Negli ultimi dieci anni l’Italia ha assistito a una trasformazione silenziosa ma evidente: la crescita delle attività imprenditoriali è guidata soprattutto dagli stranieri. Secondo i dati diffusi dall’Ufficio studi della Cgia, le imprese a conduzione straniera sono aumentate del 29,5%, pari a +133.734 unità, mentre quelle italiane sono calate del 4,7% (-222.241 unità). A oggi, delle oltre 5 milioni di aziende attive in Italia, ben 586.584 (11,5% del totale) sono gestite da stranieri. Il fenomeno, complesso e articolato, racconta di un’Italia che cambia volto e identità economica. Il calo delle imprese italiane riflette in parte il trend demografico: un Paese sempre più anziano, con pochi giovani e un calo dell’interesse per l’autoimprenditorialità, scoraggiato da un quadro economico incerto. I costi elevati delle utenze, la burocrazia e gli affitti scoraggiano molti italiani, già provati da una sensazione perenne di precarietà. Per molti stranieri, invece, l’impresa rappresenta una via verso una maggiore stabilità economica e un modo per ottenere l’indipendenza economica e sociale, grazie anche a un diverso rapporto con il rischio e la necessità di integrazione.

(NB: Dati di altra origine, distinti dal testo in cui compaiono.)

(** ** Power control *)

(** The polling loop: it ends at the first poll that shows the wanted
    level, or after [time_out] polls one millisecond apart. *)
Lemma sim_power_poll_spec : forall time_out want error_status b,
  let st := sim_status (gpio b) in
  let ws := power_writes (gpio b) in
  let t0 := since_write (gpio b) in
  let r := sim_power_poll time_out want error_status b in
  sim_status (gpio (snd r)) = st /\
  power_writes (gpio (snd r)) = ws /\
  ((exists j, (j < time_out)%nat /\ st ws (t0 + j)%nat = want /\
              since_write (gpio (snd r)) = (t0 + j)%nat /\ fst r = NO_ERROR) \/
   ((forall i, (i < time_out)%nat -> st ws (t0 + i)%nat = negb want) /\
    since_write (gpio (snd r)) = (t0 + time_out)%nat /\
    fst r = match time_out with O => error_status | S _ => ERROR_POWER_STATE end)).
Proof.
  induction time_out as [|n IH]; intros want e b; cbv zeta.
  - cbn [sim_power_poll fst snd]. split; [reflexivity|]. split; [reflexivity|].
    right. split; [intros i Hi; lia|]. split; [lia | reflexivity].
  - cbn [sim_power_poll].
    destruct (Bool.eqb (sim_state b) want) eqn:E.
    + cbn [fst snd]. split; [reflexivity|]. split; [reflexivity|].
      left. exists 0%nat. apply Bool.eqb_prop in E. unfold sim_state in E.
      rewrite Nat.add_0_r. repeat split; [lia | exact E].
    + specialize (IH want ERROR_POWER_STATE (board_delay 1 b)). cbv zeta in IH.
      change (sim_status (gpio (board_delay 1 b))) with (sim_status (gpio b)) in IH.
      change (power_writes (gpio (board_delay 1 b))) with (power_writes (gpio b)) in IH.
      change (since_write (gpio (board_delay 1 b)))
        with (since_write (gpio b) + 1)%nat in IH.
      destruct IH as (Hst & Hws & Hcase).
      split; [exact Hst|]. split; [exact Hws|].
      assert (Hnow : sim_status (gpio b) (power_writes (gpio b)) (since_write (gpio b))
                     = negb want).
      { apply Bool.eqb_false_iff in E. unfold sim_state in E.
        destruct (sim_status (gpio b) (power_writes (gpio b)) (since_write (gpio b))),
                 want; try reflexivity; contradiction. }
      destruct Hcase as [(j & Hj & Hhit & Hsince & Hres) | (Hall & Hsince & Hres)].
      * left. exists (S j).
        replace (since_write (gpio b) + S j)%nat
          with (since_write (gpio b) + 1 + j)%nat by lia.
        repeat split; [lia | exact Hhit | exact Hsince | exact Hres].
      * right. split; [|split].
        -- intros i Hi. destruct i as [|i].
           ++ rewrite Nat.add_0_r. exact Hnow.
           ++ replace (since_write (gpio b) + S i)%nat
                with (since_write (gpio b) + 1 + i)%nat by lia.
              apply Hall. lia.
        -- rewrite Hsince. lia.
        -- rewrite Hres. destruct n; reflexivity.
Qed.

(** X20: asking for the level the module already has.  When the status
    line shows the requested level (ON while on, OFF while off),
    [SIM868_set_power_level] touches nothing, and what it returns is the
    indeterminate start value of its local [error_status]: no value is
    assigned to it on this path. *)
Theorem set_power_level_same_state (error_status0 state : Z) (b : Board) :
  SIM868_get_state b = uint8 state ->
  SIM868_set_power_level error_status0 state b = (error_status0, b).
Proof.
  unfold SIM868_set_power_level, SIM868_get_state, ON, OFF, RESET.
  intros <-. destruct (sim_state b); reflexivity.
Qed.

(** OFF requested for a module that is off, the local holding 77. *)
Lemma set_power_level_same_state_witness :
  SIM868_set_power_level 77 OFF (board_on (stuck_module false))
  = (77, board_on (stuck_module false)).
Proof.
  apply (set_power_level_same_state 77 OFF (board_on (stuck_module false))).
  reflexivity.
Defined.

(** X21: switching on.  For ON requested while the status line is low the
    power key gets one pulse (high, then low).  The status line is then
    polled up to 1000 times, one millisecond apart, from 100 ms after the
    pulse: the result is [NO_ERROR] at the first poll that finds it high,
    and [ERROR_POWER_STATE] when all 1000 polls find it low. *)
Theorem set_power_level_on (error_status0 state : Z) (b : Board) :
  uint8 state = ON ->
  sim_state b = false ->
  let r := SIM868_set_power_level error_status0 state b in
  let ws := power_writes (gpio b) ++ [1; 0] in
  let st := sim_status (gpio b) in
  power_writes (gpio (snd r)) = ws /\
  ((fst r = NO_ERROR /\ sim_state (snd r) = true /\
    exists j, (j < 1000)%nat /\ since_write (gpio (snd r)) = (100 + j)%nat) \/
   (fst r = ERROR_POWER_STATE /\
    forall i, (i < 1000)%nat -> st ws (100 + i)%nat = false)).
Proof.
  intros Hstate Hoff. cbv zeta.
  unfold SIM868_set_power_level, SIM868_get_state. rewrite Hstate, Hoff.
  change (ON =? ON) with true. change (0 =? OFF) with true. cbv iota.
  unfold sim_power_up.
  pose proof (sim_power_poll_spec 1000 true error_status0 (sim_change_state b)) as H.
  cbv zeta in H.
  change (sim_status (gpio (sim_change_state b))) with (sim_status (gpio b)) in H.
  change (power_writes (gpio (sim_change_state b)))
    with ((power_writes (gpio b) ++ [1]) ++ [0]) in H.
  change (since_write (gpio (sim_change_state b))) with 100%nat in H.
  rewrite <- app_assoc in H. cbn [app] in H.
  destruct (sim_power_poll 1000 true error_status0 (sim_change_state b)) as [e b1].
  cbn [fst snd] in *.
  destruct H as (Hst & Hws & Hcase). split; [exact Hws|].
  destruct Hcase as [(j & Hj & Hhit & Hsince & Hres) | (Hall & Hsince & Hres)].
  - left. split; [exact Hres|]. split.
    + unfold sim_state. rewrite Hst, Hws, Hsince. exact Hhit.
    + exists j. split; [exact Hj | exact Hsince].
  - right. split; [exact Hres | exact Hall].
Qed.

(** A module that comes up 300 ms after the pulse: found on at the 201st
    poll. *)
Lemma set_power_level_on_witness :
  let r := SIM868_set_power_level 77 ON (board_on (toggling_module false 300)) in
  power_writes (gpio (snd r)) = [] ++ [1; 0] /\
  ((fst r = NO_ERROR /\ sim_state (snd r) = true /\
    exists j, (j < 1000)%nat /\ since_write (gpio (snd r)) = (100 + j)%nat) \/
   (fst r = ERROR_POWER_STATE /\
    forall i, (i < 1000)%nat ->
              toggling_module false 300 ([] ++ [1; 0]) (100 + i)%nat = false)).
Proof.
  apply (set_power_level_on 77 ON (board_on (toggling_module false 300))).
  - reflexivity.
  - reflexivity.
Defined.

Lemma set_power_level_on_sample :
  let r := SIM868_set_power_level 77 ON (board_on (toggling_module false 300)) in
  fst r = NO_ERROR /\ since_write (gpio (snd r)) = 300%nat.
Proof. vm_compute. split; reflexivity. Qed.



Lemma set_power_level_reset_samples :
  fst (SIM868_set_power_level 77 RESET (board_on (stuck_module true)))
    = ERROR_POWER_STATE /\
  power_writes (gpio (snd (SIM868_set_power_level 77 RESET
                             (board_on (stuck_module true))))) = [1; 0] /\
  fst (SIM868_set_power_level 77 RESET (board_on (toggling_module true 300)))
    = NO_ERROR /\
  power_writes (gpio (snd (SIM868_set_power_level 77 RESET
                             (board_on (toggling_module true 300))))) = [1; 0; 1; 0].
Proof. vm_compute. repeat split; reflexivity. Qed.

(** ** Network bring-up *)




(** ** Ranges that are empty or run backwards *)

(** X4: the planner does not check its range.  When [end_date] is not after
    [start_date] (and the maximum is not negative) the plan is the range as
    given, and the downloader sends that one request to the terminal. *)
Theorem backward_range_is_requested (fuel : nat) (env : environment)
    (pd : sort_algorithm) (symbol : string) (timeframe : Z)
    (start_date end_date max_bars : Z) (tr : trace) :
  end_date <= start_date -> 0 <= max_bars ->
  Bars.calculate_chunks fuel start_date end_date max_bars =
    Some [(start_date, end_date)] /\
  exists res,
    Bars.download_historical_data fuel env pd symbol timeframe start_date
      (Some end_date) max_bars tr =
    (Return res, tr ++ [CopyRates symbol timeframe start_date end_date; Sleep]).
Proof.
  intros Hle HM.
  assert (Hplan : Bars.calculate_chunks fuel start_date end_date max_bars =
                  Some [(start_date, end_date)]).
  { apply calculate_chunks_small. unfold Bars.total_minutes.
    apply Z.le_trans with 0; [|exact HM].
    apply Z.quot_le_upper_bound; unfold minute; lia. }
  split; [exact Hplan|].
  rewrite (download_historical_data_run _ _ _ _ _ _ (Some end_date) _ _ _ Hplan).
  eexists. reflexivity.
Qed.

Lemma backward_range_is_requested_witness :
  Bars.calculate_chunks 0 (minutes 5) 0 10 = Some [(minutes 5, 0)] /\
  exists res,
    Bars.download_historical_data 0 silent_env insertion_sorter "EURUSD"
      Bars.TIMEFRAME_M1 (minutes 5) (Some 0) 10 [] =
    (Return res, [] ++ [CopyRates "EURUSD" Bars.TIMEFRAME_M1 (minutes 5) 0; Sleep]).
Proof.
  apply (backward_range_is_requested 0 silent_env insertion_sorter "EURUSD"
           Bars.TIMEFRAME_M1 (minutes 5) 0 10 []); unfold minutes, minute; lia.
Defined.

(** ** One chunk, and the chunks of a download *)

(** X5: [download_chunk] sends one request and always returns: the frame
    when the terminal answers with rows, [None] when it answers [None], an
    array of length 0, or raises.  It never returns an empty frame. *)
Theorem download_chunk_result (env : environment) (symbol : string)
    (timeframe : Z) (chunk_start chunk_end : Z) (tr : trace) :
  exists res,
    Bars.download_chunk env symbol timeframe chunk_start chunk_end tr =
      (Return res, tr ++ [CopyRates symbol timeframe chunk_start chunk_end]) /\
    res <> Some [] /\
    (res = None <->
     rows_of (copy_rates_range env symbol timeframe chunk_start chunk_end) = []) /\
    (forall df, res = Some df ->
       copy_rates_range env symbol timeframe chunk_start chunk_end = Rows df).
Proof.
  rewrite download_chunk_run.
  destruct (copy_rates_range env symbol timeframe chunk_start chunk_end)
    as [[|r l]| |]; eexists; (split; [reflexivity|]); simpl;
    (split; [discriminate|]); (split; [split; congruence|]);
    intros df H; congruence.
Qed.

Nelle città italiane è ormai comune vedere bazar, negozi di generi alimentari, botteghe di frutta e verdura, e persino ristoranti a conduzione straniera. Nel settore dell’edilizia e in alcune aree manifatturiere, i titolari di impresa stranieri rappresentano una forza crescente non solo come dipendenti, ma anche come imprenditori.
Geografia dell’imprenditoria
L’analisi della Cgia rileva che su 105 province italiane monitorate, solo in 7 si è registrato un aumento di imprenditori italiani rispetto a quelli stranieri, tutte concentrate nel Sud Italia: Catania, Messina, Cosenza, Siracusa, Nuoro, Vibo Valentia e Palermo. Al contrario, in molte province del Nord e del Centro, il saldo è negativo per gli italiani, segno di un divario crescente tra le regioni in termini di dinamismo imprenditoriale straniero.L’ascesa dell’imprenditoria straniera porta con sé aspetti positivi e negativi. Da un lato, chi apre un’attività intraprende un percorso di inclusione e integrazione nel tessuto economico: le interazioni con istituzioni, banche, commercialisti e fornitori rendono gli imprenditori stranieri parte attiva del sistema economico. Dall’altro lato, ci sono casi di attività aperte per coprire traffici illeciti o la vendita di merce contraffatta, fenomeni che rappresentano una sfida per le forze dell’ordine e una forma di concorrenza sleale per le imprese italiane.
Commercio ed edilizia sono i settori con la maggiore presenza di imprenditori stranieri. Nel commercio, si contano circa 195.000 imprese straniere, il 15,2% del totale del settore, mentre nell’edilizia sono 156.000, pari al 20,6%. Complessivamente, questi due settori costituiscono il 60% delle attività a guida straniera in Italia. Il terzo settore più rilevante è quello della ristorazione, con oltre 50.000 attività straniere, che rappresentano il 12,7% del totale nazionale.
Le nazionalità più presenti
Per quanto riguarda la nazionalità, gli imprenditori romeni sono i più numerosi con 78.258 persone, seguiti dai cinesi (78.114), marocchini (66.386) e albanesi (61.586). Le nazionalità con la crescita maggiore rispetto a dieci anni fa sono i moldavi (+127%), seguiti dai pakistani (+107%) e dagli ucraini (+91%). Questi dati mostrano la varietà e la dinamicità delle comunità straniere che, anche attraverso l’imprenditoria, costruiscono un loro percorso in Italia. Tra il 2013 e il 2023, Napoli ha registrato la crescita percentuale più elevata di imprenditori stranieri, con un aumento del 109,3%. Segue Brindisi (+63,2%), Taranto (+61,8%) e Trapani (+54,9%). In termini assoluti, Milano è la città con il maggior numero di imprese straniere (92.168), seguita da Roma (69.343) e Torino (37.777).